** Opening DATA FOR PROCESSING block **

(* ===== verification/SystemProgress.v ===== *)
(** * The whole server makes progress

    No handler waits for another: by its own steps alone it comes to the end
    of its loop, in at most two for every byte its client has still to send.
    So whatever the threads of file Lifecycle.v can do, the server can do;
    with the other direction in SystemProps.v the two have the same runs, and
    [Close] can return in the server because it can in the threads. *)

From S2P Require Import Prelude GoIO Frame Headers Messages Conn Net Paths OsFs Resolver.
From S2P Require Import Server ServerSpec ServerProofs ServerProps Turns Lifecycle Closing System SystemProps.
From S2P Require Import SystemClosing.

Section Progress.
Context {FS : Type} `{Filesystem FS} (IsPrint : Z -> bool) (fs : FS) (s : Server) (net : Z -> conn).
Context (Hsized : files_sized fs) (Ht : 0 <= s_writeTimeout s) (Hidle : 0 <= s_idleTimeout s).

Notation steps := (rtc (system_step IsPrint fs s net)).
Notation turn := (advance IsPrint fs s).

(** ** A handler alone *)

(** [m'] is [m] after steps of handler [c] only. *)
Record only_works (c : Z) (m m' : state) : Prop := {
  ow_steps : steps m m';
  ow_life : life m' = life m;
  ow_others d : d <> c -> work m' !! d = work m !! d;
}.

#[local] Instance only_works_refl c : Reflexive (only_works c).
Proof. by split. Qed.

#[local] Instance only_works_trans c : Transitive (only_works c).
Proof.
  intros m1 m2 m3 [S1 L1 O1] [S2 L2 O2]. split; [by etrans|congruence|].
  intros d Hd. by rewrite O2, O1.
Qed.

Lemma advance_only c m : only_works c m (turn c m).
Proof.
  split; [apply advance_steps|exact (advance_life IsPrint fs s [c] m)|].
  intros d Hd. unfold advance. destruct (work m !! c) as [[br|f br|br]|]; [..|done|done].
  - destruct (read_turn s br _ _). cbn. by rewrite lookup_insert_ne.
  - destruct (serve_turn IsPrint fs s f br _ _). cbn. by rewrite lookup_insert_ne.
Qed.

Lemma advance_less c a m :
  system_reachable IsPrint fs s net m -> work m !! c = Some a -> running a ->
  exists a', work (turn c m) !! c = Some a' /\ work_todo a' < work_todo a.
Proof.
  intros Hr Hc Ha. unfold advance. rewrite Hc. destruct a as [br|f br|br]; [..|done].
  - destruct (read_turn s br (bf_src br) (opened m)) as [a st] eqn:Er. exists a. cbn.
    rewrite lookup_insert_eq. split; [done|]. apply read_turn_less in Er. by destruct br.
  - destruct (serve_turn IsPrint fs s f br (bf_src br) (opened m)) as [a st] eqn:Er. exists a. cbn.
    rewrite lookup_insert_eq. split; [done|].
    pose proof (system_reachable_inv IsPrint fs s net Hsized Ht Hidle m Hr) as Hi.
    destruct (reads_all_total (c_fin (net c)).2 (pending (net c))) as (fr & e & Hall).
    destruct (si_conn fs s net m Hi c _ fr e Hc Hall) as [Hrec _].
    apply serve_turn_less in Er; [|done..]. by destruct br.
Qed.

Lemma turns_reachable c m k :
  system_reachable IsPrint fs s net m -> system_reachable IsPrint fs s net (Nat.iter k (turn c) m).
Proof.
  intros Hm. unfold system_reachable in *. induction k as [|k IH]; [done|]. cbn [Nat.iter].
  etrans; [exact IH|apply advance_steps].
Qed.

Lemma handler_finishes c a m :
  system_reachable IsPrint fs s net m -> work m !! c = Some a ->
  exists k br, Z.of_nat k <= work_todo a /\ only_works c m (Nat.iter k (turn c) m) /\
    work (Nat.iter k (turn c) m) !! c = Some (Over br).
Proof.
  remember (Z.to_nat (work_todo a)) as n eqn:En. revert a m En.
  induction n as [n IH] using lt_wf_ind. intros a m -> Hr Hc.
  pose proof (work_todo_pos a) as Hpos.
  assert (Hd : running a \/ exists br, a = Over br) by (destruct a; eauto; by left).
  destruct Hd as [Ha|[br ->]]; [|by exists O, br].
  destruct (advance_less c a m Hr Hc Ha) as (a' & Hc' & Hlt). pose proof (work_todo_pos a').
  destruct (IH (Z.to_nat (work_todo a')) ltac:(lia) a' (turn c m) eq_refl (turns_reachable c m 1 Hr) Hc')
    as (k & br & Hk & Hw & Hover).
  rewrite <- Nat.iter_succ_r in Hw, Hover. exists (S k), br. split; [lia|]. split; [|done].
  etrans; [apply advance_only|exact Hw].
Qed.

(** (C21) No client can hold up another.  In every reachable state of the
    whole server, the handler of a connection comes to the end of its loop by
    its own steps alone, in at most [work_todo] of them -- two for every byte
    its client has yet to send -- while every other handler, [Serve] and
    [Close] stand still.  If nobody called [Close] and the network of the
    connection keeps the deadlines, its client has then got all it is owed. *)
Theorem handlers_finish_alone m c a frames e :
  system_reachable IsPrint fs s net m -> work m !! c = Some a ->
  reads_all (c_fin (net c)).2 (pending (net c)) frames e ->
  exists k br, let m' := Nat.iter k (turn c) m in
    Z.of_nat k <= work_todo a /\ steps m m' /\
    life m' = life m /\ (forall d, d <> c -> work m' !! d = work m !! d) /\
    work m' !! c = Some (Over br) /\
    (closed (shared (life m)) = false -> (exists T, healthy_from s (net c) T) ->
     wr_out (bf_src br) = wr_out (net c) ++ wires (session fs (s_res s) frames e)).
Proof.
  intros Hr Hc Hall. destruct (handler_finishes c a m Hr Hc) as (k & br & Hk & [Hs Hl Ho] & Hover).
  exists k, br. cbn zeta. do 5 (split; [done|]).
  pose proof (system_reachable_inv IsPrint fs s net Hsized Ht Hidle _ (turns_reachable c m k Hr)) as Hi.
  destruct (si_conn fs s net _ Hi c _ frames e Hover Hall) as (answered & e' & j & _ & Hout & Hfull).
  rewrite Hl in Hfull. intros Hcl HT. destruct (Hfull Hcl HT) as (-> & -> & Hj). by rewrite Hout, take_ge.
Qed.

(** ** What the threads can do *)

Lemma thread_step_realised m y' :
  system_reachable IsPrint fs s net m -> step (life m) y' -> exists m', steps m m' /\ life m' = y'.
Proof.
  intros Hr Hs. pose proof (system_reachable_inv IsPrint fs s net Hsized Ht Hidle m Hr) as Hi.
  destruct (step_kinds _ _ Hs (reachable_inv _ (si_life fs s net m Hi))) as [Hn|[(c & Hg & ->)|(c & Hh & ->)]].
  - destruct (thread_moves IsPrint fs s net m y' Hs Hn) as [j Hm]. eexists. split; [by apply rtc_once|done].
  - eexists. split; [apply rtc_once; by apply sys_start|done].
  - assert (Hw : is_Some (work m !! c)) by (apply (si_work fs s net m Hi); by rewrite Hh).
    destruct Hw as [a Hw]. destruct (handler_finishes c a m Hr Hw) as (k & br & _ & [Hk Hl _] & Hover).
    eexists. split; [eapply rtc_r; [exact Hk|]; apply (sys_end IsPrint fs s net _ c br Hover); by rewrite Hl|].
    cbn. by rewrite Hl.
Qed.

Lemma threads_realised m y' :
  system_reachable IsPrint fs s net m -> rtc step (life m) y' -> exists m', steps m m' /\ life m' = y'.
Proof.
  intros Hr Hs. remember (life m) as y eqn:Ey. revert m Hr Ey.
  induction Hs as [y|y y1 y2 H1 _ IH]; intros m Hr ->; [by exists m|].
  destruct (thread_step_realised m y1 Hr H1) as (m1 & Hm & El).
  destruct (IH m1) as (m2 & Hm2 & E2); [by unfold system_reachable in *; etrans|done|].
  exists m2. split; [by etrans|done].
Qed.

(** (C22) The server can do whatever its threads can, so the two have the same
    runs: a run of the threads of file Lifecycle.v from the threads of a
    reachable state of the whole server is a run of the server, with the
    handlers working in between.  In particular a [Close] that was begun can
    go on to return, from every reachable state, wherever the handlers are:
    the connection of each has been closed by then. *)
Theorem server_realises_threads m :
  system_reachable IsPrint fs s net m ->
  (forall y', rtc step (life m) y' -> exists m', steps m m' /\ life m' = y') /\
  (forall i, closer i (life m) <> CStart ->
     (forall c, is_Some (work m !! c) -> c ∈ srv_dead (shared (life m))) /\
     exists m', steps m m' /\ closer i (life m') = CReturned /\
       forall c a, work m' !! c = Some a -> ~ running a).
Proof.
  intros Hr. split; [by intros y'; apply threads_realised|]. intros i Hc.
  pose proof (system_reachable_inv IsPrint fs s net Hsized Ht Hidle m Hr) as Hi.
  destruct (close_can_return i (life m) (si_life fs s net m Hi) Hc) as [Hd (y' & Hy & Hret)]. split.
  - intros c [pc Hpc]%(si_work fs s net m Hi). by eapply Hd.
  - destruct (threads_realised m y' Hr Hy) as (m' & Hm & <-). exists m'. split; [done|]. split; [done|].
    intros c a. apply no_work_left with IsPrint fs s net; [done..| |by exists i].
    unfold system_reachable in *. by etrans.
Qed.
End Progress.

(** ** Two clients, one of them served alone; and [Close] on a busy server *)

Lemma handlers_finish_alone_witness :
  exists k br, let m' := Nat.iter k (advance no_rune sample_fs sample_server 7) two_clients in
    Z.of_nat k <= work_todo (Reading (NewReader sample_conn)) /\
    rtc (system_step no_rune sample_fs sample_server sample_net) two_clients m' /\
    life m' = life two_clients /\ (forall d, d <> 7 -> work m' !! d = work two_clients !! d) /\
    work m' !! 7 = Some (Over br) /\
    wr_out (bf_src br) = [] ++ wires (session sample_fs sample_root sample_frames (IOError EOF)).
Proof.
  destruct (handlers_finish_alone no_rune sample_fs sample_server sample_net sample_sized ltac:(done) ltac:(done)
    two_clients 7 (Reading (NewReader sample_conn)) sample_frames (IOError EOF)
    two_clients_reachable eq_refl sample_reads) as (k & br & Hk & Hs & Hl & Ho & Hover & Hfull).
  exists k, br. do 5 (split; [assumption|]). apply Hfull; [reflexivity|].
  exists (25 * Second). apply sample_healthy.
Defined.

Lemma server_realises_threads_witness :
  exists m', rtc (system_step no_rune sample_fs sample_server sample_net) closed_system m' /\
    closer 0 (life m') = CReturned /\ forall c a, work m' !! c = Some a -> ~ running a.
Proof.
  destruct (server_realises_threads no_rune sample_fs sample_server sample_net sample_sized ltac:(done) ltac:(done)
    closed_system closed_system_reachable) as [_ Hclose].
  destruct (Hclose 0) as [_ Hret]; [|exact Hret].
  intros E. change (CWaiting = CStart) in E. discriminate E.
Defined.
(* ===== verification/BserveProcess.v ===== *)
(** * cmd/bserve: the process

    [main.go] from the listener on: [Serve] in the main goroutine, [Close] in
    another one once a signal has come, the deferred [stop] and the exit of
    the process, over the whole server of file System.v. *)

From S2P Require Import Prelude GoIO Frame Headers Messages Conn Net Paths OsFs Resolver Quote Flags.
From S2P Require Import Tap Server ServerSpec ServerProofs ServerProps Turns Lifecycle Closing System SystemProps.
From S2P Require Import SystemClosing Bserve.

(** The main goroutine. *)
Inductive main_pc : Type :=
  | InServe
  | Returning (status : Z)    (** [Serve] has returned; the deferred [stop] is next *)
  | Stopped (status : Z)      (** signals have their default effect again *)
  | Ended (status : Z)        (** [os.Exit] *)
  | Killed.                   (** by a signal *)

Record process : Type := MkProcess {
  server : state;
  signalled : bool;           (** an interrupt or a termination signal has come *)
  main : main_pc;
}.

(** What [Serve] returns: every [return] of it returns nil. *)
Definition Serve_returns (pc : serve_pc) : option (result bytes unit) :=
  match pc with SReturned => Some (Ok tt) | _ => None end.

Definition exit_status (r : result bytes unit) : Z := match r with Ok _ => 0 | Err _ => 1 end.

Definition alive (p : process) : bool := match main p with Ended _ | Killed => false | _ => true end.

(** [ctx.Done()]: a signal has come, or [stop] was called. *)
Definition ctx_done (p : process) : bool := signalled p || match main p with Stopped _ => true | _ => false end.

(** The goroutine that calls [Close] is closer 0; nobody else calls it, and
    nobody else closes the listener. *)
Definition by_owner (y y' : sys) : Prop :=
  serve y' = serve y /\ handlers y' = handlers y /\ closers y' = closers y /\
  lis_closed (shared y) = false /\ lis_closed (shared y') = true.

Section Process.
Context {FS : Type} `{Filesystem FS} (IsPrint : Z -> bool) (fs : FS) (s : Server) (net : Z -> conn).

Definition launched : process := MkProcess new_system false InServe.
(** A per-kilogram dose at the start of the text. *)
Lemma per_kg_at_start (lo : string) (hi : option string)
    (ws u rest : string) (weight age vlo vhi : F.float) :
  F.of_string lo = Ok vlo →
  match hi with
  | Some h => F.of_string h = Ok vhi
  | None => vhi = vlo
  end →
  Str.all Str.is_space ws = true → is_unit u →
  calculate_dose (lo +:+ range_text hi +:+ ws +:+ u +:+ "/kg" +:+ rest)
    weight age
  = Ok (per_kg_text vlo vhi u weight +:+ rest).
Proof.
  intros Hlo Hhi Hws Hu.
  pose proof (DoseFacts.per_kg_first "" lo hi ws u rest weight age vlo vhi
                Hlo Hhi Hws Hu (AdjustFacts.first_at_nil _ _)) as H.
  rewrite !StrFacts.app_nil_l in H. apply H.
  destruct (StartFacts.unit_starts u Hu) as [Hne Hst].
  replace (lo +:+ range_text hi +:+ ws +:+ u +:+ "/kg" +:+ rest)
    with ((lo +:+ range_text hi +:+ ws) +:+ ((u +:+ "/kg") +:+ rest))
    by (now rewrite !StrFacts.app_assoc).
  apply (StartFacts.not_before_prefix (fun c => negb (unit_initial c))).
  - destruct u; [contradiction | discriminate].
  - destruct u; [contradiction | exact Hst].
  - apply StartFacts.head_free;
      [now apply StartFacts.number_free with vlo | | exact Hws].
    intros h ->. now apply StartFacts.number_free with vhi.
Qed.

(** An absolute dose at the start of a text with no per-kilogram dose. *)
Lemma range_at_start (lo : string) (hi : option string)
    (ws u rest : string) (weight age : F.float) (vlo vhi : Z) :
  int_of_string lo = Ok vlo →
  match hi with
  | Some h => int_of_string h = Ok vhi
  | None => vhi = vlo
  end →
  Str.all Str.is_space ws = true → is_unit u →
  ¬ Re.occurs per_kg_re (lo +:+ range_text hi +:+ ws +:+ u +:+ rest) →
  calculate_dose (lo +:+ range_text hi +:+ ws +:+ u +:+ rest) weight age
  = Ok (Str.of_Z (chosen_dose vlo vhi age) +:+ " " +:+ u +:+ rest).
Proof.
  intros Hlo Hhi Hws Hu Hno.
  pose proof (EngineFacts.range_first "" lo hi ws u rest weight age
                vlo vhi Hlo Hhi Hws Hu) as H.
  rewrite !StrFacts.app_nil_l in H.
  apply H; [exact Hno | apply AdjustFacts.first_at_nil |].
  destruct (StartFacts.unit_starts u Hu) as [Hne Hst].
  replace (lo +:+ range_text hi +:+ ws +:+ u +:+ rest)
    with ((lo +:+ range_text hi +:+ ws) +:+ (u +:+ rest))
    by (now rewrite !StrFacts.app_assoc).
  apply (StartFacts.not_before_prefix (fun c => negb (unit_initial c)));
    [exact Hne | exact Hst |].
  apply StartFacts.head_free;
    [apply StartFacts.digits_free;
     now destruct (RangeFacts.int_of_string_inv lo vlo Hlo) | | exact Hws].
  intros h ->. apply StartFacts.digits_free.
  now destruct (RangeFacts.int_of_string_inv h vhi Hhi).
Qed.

** Closing DATA FOR PROCESSING block **

* [WORK TASK] Look through the entries above and quote exactly the lines from the line with "go on to return, from" to the line with "intros Hr. split;", counting both of those lines.

* [EXERCISE ANSWER]
    go on to return, from every reachable state, wherever the handlers are:
    the connection of each has been closed by then. *)
Theorem server_realises_threads m :
  system_reachable IsPrint fs s net m ->
  (forall y', rtc step (life m) y' -> exists m', steps m m' /\ life m' = y') /\
  (forall i, closer i (life m) <> CStart ->
     (forall c, is_Some (work m !! c) -> c ∈ srv_dead (shared (life m))) /\
     exists m', steps m m' /\ closer i (life m') = CReturned /\
       forall c a, work m' !! c = Some a -> ~ running a).
Proof.
  intros Hr. split; [by intros y'; apply threads_realised|]. intros i Hc.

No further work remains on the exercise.